• The task: Print all the records exactly as they stand.

• Provided entries:
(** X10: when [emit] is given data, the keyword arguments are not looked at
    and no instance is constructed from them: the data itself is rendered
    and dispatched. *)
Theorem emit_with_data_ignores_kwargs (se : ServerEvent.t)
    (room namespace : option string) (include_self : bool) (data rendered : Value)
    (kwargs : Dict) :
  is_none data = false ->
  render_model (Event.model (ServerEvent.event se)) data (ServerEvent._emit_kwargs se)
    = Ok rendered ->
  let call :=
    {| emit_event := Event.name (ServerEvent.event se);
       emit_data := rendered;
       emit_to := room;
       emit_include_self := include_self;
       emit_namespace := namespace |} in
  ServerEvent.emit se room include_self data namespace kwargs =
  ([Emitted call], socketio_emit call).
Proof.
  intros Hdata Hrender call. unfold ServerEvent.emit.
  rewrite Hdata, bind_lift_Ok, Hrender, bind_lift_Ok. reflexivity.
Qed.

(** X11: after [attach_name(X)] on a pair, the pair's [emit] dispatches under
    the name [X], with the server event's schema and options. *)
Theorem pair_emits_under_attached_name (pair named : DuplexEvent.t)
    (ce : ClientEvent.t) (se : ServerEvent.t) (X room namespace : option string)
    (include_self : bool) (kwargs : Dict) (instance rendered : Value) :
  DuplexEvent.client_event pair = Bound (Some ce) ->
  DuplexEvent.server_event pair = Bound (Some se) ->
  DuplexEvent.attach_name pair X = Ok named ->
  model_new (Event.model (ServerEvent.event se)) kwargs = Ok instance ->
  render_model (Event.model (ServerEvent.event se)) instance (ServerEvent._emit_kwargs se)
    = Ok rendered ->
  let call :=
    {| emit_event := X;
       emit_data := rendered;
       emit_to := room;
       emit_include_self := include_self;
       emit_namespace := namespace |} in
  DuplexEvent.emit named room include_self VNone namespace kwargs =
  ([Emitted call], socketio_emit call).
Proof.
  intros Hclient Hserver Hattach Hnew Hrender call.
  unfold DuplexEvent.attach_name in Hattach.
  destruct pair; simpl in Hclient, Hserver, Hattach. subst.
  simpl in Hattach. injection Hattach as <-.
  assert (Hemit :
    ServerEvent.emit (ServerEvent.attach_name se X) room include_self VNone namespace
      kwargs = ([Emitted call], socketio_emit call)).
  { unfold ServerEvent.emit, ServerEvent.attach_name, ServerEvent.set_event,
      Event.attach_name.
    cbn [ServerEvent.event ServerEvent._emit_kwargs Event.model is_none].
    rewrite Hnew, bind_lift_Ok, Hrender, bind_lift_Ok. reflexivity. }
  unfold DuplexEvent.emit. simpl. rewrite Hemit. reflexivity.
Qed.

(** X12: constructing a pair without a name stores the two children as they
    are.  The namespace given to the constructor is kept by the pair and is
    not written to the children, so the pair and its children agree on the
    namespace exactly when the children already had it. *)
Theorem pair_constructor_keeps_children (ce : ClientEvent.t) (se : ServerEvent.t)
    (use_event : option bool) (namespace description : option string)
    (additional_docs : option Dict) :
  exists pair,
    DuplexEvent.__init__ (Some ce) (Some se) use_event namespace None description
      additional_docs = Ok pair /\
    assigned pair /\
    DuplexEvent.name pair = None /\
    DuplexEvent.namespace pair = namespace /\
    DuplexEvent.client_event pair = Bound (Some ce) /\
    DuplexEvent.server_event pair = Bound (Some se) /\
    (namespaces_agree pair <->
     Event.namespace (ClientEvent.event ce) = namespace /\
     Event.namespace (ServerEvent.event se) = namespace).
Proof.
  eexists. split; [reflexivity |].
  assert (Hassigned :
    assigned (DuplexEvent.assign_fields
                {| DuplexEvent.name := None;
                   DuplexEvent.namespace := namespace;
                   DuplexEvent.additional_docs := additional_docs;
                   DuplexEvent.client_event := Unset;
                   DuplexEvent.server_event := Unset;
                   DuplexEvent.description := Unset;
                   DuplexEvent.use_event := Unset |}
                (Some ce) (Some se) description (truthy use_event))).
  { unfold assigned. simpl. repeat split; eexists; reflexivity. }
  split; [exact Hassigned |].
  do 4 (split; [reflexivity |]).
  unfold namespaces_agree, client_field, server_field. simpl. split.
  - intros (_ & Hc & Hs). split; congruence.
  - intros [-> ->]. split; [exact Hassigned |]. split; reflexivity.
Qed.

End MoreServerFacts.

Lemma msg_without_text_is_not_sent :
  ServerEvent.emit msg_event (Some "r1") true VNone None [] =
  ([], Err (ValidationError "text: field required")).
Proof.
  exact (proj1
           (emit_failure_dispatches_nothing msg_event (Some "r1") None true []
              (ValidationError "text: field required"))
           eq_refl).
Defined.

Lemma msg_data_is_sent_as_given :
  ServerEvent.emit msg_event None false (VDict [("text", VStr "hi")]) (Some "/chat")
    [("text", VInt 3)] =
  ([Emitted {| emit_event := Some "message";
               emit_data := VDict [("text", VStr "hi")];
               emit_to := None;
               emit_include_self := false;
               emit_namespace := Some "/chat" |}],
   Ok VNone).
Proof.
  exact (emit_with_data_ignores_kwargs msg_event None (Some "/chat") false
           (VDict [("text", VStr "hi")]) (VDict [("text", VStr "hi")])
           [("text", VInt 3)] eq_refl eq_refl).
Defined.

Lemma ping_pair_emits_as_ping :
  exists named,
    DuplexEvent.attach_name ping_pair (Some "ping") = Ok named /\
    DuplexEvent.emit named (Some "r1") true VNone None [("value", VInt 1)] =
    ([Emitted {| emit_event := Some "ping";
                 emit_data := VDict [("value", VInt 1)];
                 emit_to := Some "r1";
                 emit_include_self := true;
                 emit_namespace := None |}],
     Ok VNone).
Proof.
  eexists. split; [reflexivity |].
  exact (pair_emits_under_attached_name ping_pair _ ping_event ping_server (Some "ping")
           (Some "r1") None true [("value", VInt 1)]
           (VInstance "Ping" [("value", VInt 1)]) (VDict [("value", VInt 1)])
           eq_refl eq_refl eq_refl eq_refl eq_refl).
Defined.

• Solution to the exercise:
(** X10: when [emit] is given data, the keyword arguments are not looked at
    and no instance is constructed from them: the data itself is rendered
    and dispatched. *)
Theorem emit_with_data_ignores_kwargs (se : ServerEvent.t)
    (room namespace : option string) (include_self : bool) (data rendered : Value)
    (kwargs : Dict) :
  is_none data = false ->
  render_model (Event.model (ServerEvent.event se)) data (ServerEvent._emit_kwargs se)
    = Ok rendered ->
  let call :=
    {| emit_event := Event.name (ServerEvent.event se);
       emit_data := rendered;
       emit_to := room;
       emit_include_self := include_self;
       emit_namespace := namespace |} in
  ServerEvent.emit se room include_self data namespace kwargs =
  ([Emitted call], socketio_emit call).
Proof.
  intros Hdata Hrender call. unfold ServerEvent.emit.
  rewrite Hdata, bind_lift_Ok, Hrender, bind_lift_Ok. reflexivity.
Qed.

(** X11: after [attach_name(X)] on a pair, the pair's [emit] dispatches under
    the name [X], with the server event's schema and options. *)
Theorem pair_emits_under_attached_name (pair named : DuplexEvent.t)
    (ce : ClientEvent.t) (se : ServerEvent.t) (X room namespace : option string)
    (include_self : bool) (kwargs : Dict) (instance rendered : Value) :
  DuplexEvent.client_event pair = Bound (Some ce) ->
  DuplexEvent.server_event pair = Bound (Some se) ->
  DuplexEvent.attach_name pair X = Ok named ->
  model_new (Event.model (ServerEvent.event se)) kwargs = Ok instance ->
  render_model (Event.model (ServerEvent.event se)) instance (ServerEvent._emit_kwargs se)
    = Ok rendered ->
  let call :=
    {| emit_event := X;
       emit_data := rendered;
       emit_to := room;
       emit_include_self := include_self;
       emit_namespace := namespace |} in
  DuplexEvent.emit named room include_self VNone namespace kwargs =
  ([Emitted call], socketio_emit call).
Proof.
  intros Hclient Hserver Hattach Hnew Hrender call.
  unfold DuplexEvent.attach_name in Hattach.
  destruct pair; simpl in Hclient, Hserver, Hattach. subst.
  simpl in Hattach. injection Hattach as <-.
  assert (Hemit :
    ServerEvent.emit (ServerEvent.attach_name se X) room include_self VNone namespace
      kwargs = ([Emitted call], socketio_emit call)).
  { unfold ServerEvent.emit, ServerEvent.attach_name, ServerEvent.set_event,
      Event.attach_name.
    cbn [ServerEvent.event ServerEvent._emit_kwargs Event.model is_none].
    rewrite Hnew, bind_lift_Ok, Hrender, bind_lift_Ok. reflexivity. }
  unfold DuplexEvent.emit. simpl. rewrite Hemit. reflexivity.
Qed.

(** X12: constructing a pair without a name stores the two children as they
    are.  The namespace given to the constructor is kept by the pair and is
    not written to the children, so the pair and its children agree on the
    namespace exactly when the children already had it. *)
Theorem pair_constructor_keeps_children (ce : ClientEvent.t) (se : ServerEvent.t)
    (use_event : option bool) (namespace description : option string)
    (additional_docs : option Dict) :
  exists pair,
    DuplexEvent.__init__ (Some ce) (Some se) use_event namespace None description
      additional_docs = Ok pair /\
    assigned pair /\
    DuplexEvent.name pair = None /\
    DuplexEvent.namespace pair = namespace /\
    DuplexEvent.client_event pair = Bound (Some ce) /\
    DuplexEvent.server_event pair = Bound (Some se) /\
    (namespaces_agree pair <->
     Event.namespace (ClientEvent.event ce) = namespace /\
     Event.namespace (ServerEvent.event se) = namespace).
Proof.
  eexists. split; [reflexivity |].
  assert (Hassigned :
    assigned (DuplexEvent.assign_fields
                {| DuplexEvent.name := None;
                   DuplexEvent.namespace := namespace;
                   DuplexEvent.additional_docs := additional_docs;
                   DuplexEvent.client_event := Unset;
                   DuplexEvent.server_event := Unset;
                   DuplexEvent.description := Unset;
                   DuplexEvent.use_event := Unset |}
                (Some ce) (Some se) description (truthy use_event))).
  { unfold assigned. simpl. repeat split; eexists; reflexivity. }
  split; [exact Hassigned |].
  do 4 (split; [reflexivity |]).
  unfold namespaces_agree, client_field, server_field. simpl. split.
  - intros (_ & Hc & Hs). split; congruence.
  - intros [-> ->]. split; [exact Hassigned |]. split; reflexivity.
Qed.

End MoreServerFacts.

Lemma msg_without_text_is_not_sent :
  ServerEvent.emit msg_event (Some "r1") true VNone None [] =
  ([], Err (ValidationError "text: field required")).
Proof.
  exact (proj1
           (emit_failure_dispatches_nothing msg_event (Some "r1") None true []
              (ValidationError "text: field required"))
           eq_refl).
Defined.

Lemma msg_data_is_sent_as_given :
  ServerEvent.emit msg_event None false (VDict [("text", VStr "hi")]) (Some "/chat")
    [("text", VInt 3)] =
  ([Emitted {| emit_event := Some "message";
               emit_data := VDict [("text", VStr "hi")];
               emit_to := None;
               emit_include_self := false;
               emit_namespace := Some "/chat" |}],
   Ok VNone).
Proof.
  exact (emit_with_data_ignores_kwargs msg_event None (Some "/chat") false
           (VDict [("text", VStr "hi")]) (VDict [("text", VStr "hi")])
           [("text", VInt 3)] eq_refl eq_refl).
Defined.

Lemma ping_pair_emits_as_ping :
  exists named,
    DuplexEvent.attach_name ping_pair (Some "ping") = Ok named /\
    DuplexEvent.emit named (Some "r1") true VNone None [("value", VInt 1)] =
    ([Emitted {| emit_event := Some "ping";
                 emit_data := VDict [("value", VInt 1)];
                 emit_to := Some "r1";
                 emit_include_self := true;
                 emit_namespace := None |}],
     Ok VNone).
Proof.
  eexists. split; [reflexivity |].
  exact (pair_emits_under_attached_name ping_pair _ ping_event ping_server (Some "ping")
           (Some "r1") None true [("value", VInt 1)]
           (VInstance "Ping" [("value", VInt 1)]) (VDict [("value", VInt 1)])
           eq_refl eq_refl eq_refl eq_refl eq_refl).
Defined.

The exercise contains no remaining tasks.